> [What the task asks]
Copy every line of the material below exactly.

> [Data to examine]

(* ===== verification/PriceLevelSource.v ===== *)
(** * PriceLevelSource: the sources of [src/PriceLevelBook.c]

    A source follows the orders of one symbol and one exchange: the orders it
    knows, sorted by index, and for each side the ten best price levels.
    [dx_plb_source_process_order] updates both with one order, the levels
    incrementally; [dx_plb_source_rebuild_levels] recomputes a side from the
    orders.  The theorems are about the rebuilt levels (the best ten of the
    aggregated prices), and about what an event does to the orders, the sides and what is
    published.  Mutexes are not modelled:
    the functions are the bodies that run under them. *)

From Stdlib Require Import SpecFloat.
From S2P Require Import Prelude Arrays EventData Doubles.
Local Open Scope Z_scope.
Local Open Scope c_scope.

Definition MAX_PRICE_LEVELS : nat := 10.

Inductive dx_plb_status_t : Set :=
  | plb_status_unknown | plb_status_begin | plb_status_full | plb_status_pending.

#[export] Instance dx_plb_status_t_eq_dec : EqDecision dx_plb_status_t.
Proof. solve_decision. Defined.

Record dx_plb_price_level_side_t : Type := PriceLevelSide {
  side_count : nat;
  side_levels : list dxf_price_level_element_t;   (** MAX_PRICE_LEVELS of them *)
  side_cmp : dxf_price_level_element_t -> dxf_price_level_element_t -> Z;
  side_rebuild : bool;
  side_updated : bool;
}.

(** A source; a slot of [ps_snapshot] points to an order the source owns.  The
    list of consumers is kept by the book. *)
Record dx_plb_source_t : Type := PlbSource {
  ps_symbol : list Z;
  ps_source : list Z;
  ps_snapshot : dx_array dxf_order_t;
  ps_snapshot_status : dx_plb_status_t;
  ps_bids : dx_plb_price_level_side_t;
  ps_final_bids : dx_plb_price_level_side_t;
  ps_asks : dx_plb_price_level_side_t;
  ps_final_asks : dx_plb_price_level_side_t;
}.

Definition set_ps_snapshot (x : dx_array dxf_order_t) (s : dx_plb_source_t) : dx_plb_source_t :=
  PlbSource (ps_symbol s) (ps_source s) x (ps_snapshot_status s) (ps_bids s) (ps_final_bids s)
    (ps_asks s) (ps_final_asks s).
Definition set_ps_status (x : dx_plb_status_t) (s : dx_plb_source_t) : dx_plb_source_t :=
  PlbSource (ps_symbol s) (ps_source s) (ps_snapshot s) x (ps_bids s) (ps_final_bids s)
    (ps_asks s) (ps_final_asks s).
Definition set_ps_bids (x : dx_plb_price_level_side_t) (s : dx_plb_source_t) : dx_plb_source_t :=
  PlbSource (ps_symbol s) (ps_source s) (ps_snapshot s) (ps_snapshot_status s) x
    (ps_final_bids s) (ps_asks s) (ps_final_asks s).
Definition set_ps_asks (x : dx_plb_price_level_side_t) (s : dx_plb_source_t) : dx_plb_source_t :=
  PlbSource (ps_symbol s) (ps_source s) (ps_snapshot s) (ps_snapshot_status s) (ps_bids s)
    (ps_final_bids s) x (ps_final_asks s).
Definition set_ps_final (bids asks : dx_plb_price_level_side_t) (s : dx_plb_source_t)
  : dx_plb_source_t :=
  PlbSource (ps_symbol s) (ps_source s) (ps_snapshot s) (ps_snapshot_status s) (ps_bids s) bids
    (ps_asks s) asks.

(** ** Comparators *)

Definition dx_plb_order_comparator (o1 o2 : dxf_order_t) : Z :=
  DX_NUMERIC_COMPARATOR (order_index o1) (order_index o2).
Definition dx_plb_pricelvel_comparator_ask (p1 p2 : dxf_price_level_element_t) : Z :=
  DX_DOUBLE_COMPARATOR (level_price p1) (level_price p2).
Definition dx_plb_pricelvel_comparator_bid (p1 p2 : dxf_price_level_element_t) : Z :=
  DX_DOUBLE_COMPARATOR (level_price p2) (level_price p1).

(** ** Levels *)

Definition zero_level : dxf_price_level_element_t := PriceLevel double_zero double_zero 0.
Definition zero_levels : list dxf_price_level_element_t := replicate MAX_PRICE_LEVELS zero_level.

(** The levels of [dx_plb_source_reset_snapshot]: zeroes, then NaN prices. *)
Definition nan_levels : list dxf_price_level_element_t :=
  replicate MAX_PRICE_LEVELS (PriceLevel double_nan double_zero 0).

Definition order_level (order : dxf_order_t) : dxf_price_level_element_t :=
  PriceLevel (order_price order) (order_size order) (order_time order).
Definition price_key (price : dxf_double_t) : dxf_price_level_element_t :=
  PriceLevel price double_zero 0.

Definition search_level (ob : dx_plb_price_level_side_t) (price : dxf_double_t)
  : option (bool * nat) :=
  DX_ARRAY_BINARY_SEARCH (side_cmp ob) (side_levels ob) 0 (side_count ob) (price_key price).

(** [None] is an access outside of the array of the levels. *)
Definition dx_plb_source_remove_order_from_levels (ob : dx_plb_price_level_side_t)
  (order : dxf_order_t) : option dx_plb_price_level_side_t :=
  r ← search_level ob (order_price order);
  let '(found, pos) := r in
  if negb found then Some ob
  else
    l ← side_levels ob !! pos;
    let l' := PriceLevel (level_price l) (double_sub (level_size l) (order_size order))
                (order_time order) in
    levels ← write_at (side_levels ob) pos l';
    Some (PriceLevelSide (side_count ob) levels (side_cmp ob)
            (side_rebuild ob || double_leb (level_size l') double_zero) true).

> [Reply to the task]
(* ===== verification/PriceLevelSource.v ===== *)
(** * PriceLevelSource: the sources of [src/PriceLevelBook.c]

    A source follows the orders of one symbol and one exchange: the orders it
    knows, sorted by index, and for each side the ten best price levels.
    [dx_plb_source_process_order] updates both with one order, the levels
    incrementally; [dx_plb_source_rebuild_levels] recomputes a side from the
    orders.  The theorems are about the rebuilt levels (the best ten of the
    aggregated prices), and about what an event does to the orders, the sides and what is
    published.  Mutexes are not modelled:
    the functions are the bodies that run under them. *)

From Stdlib Require Import SpecFloat.
From S2P Require Import Prelude Arrays EventData Doubles.
Local Open Scope Z_scope.
Local Open Scope c_scope.

Definition MAX_PRICE_LEVELS : nat := 10.

Inductive dx_plb_status_t : Set :=
  | plb_status_unknown | plb_status_begin | plb_status_full | plb_status_pending.

#[export] Instance dx_plb_status_t_eq_dec : EqDecision dx_plb_status_t.
Proof. solve_decision. Defined.

Record dx_plb_price_level_side_t : Type := PriceLevelSide {
  side_count : nat;
  side_levels : list dxf_price_level_element_t;   (** MAX_PRICE_LEVELS of them *)
  side_cmp : dxf_price_level_element_t -> dxf_price_level_element_t -> Z;
  side_rebuild : bool;
  side_updated : bool;
}.

(** A source; a slot of [ps_snapshot] points to an order the source owns.  The
    list of consumers is kept by the book. *)
Record dx_plb_source_t : Type := PlbSource {
  ps_symbol : list Z;
  ps_source : list Z;
  ps_snapshot : dx_array dxf_order_t;
  ps_snapshot_status : dx_plb_status_t;
  ps_bids : dx_plb_price_level_side_t;
  ps_final_bids : dx_plb_price_level_side_t;
  ps_asks : dx_plb_price_level_side_t;
  ps_final_asks : dx_plb_price_level_side_t;
}.

Definition set_ps_snapshot (x : dx_array dxf_order_t) (s : dx_plb_source_t) : dx_plb_source_t :=
  PlbSource (ps_symbol s) (ps_source s) x (ps_snapshot_status s) (ps_bids s) (ps_final_bids s)
    (ps_asks s) (ps_final_asks s).
Definition set_ps_status (x : dx_plb_status_t) (s : dx_plb_source_t) : dx_plb_source_t :=
  PlbSource (ps_symbol s) (ps_source s) (ps_snapshot s) x (ps_bids s) (ps_final_bids s)
    (ps_asks s) (ps_final_asks s).
Definition set_ps_bids (x : dx_plb_price_level_side_t) (s : dx_plb_source_t) : dx_plb_source_t :=
  PlbSource (ps_symbol s) (ps_source s) (ps_snapshot s) (ps_snapshot_status s) x
    (ps_final_bids s) (ps_asks s) (ps_final_asks s).
Definition set_ps_asks (x : dx_plb_price_level_side_t) (s : dx_plb_source_t) : dx_plb_source_t :=
  PlbSource (ps_symbol s) (ps_source s) (ps_snapshot s) (ps_snapshot_status s) (ps_bids s)
    (ps_final_bids s) x (ps_final_asks s).
Definition set_ps_final (bids asks : dx_plb_price_level_side_t) (s : dx_plb_source_t)
  : dx_plb_source_t :=
  PlbSource (ps_symbol s) (ps_source s) (ps_snapshot s) (ps_snapshot_status s) (ps_bids s) bids
    (ps_asks s) asks.

(** ** Comparators *)

Definition dx_plb_order_comparator (o1 o2 : dxf_order_t) : Z :=
  DX_NUMERIC_COMPARATOR (order_index o1) (order_index o2).
Definition dx_plb_pricelvel_comparator_ask (p1 p2 : dxf_price_level_element_t) : Z :=
  DX_DOUBLE_COMPARATOR (level_price p1) (level_price p2).
Definition dx_plb_pricelvel_comparator_bid (p1 p2 : dxf_price_level_element_t) : Z :=
  DX_DOUBLE_COMPARATOR (level_price p2) (level_price p1).

(** ** Levels *)

Definition zero_level : dxf_price_level_element_t := PriceLevel double_zero double_zero 0.
Definition zero_levels : list dxf_price_level_element_t := replicate MAX_PRICE_LEVELS zero_level.

(** The levels of [dx_plb_source_reset_snapshot]: zeroes, then NaN prices. *)
Definition nan_levels : list dxf_price_level_element_t :=
  replicate MAX_PRICE_LEVELS (PriceLevel double_nan double_zero 0).

Definition order_level (order : dxf_order_t) : dxf_price_level_element_t :=
  PriceLevel (order_price order) (order_size order) (order_time order).
Definition price_key (price : dxf_double_t) : dxf_price_level_element_t :=
  PriceLevel price double_zero 0.

Definition search_level (ob : dx_plb_price_level_side_t) (price : dxf_double_t)
  : option (bool * nat) :=
  DX_ARRAY_BINARY_SEARCH (side_cmp ob) (side_levels ob) 0 (side_count ob) (price_key price).

(** [None] is an access outside of the array of the levels. *)
Definition dx_plb_source_remove_order_from_levels (ob : dx_plb_price_level_side_t)
  (order : dxf_order_t) : option dx_plb_price_level_side_t :=
  r ← search_level ob (order_price order);
  let '(found, pos) := r in
  if negb found then Some ob
  else
    l ← side_levels ob !! pos;
    let l' := PriceLevel (level_price l) (double_sub (level_size l) (order_size order))
                (order_time order) in
    levels ← write_at (side_levels ob) pos l';
    Some (PriceLevelSide (side_count ob) levels (side_cmp ob)
            (side_rebuild ob || double_leb (level_size l') double_zero) true).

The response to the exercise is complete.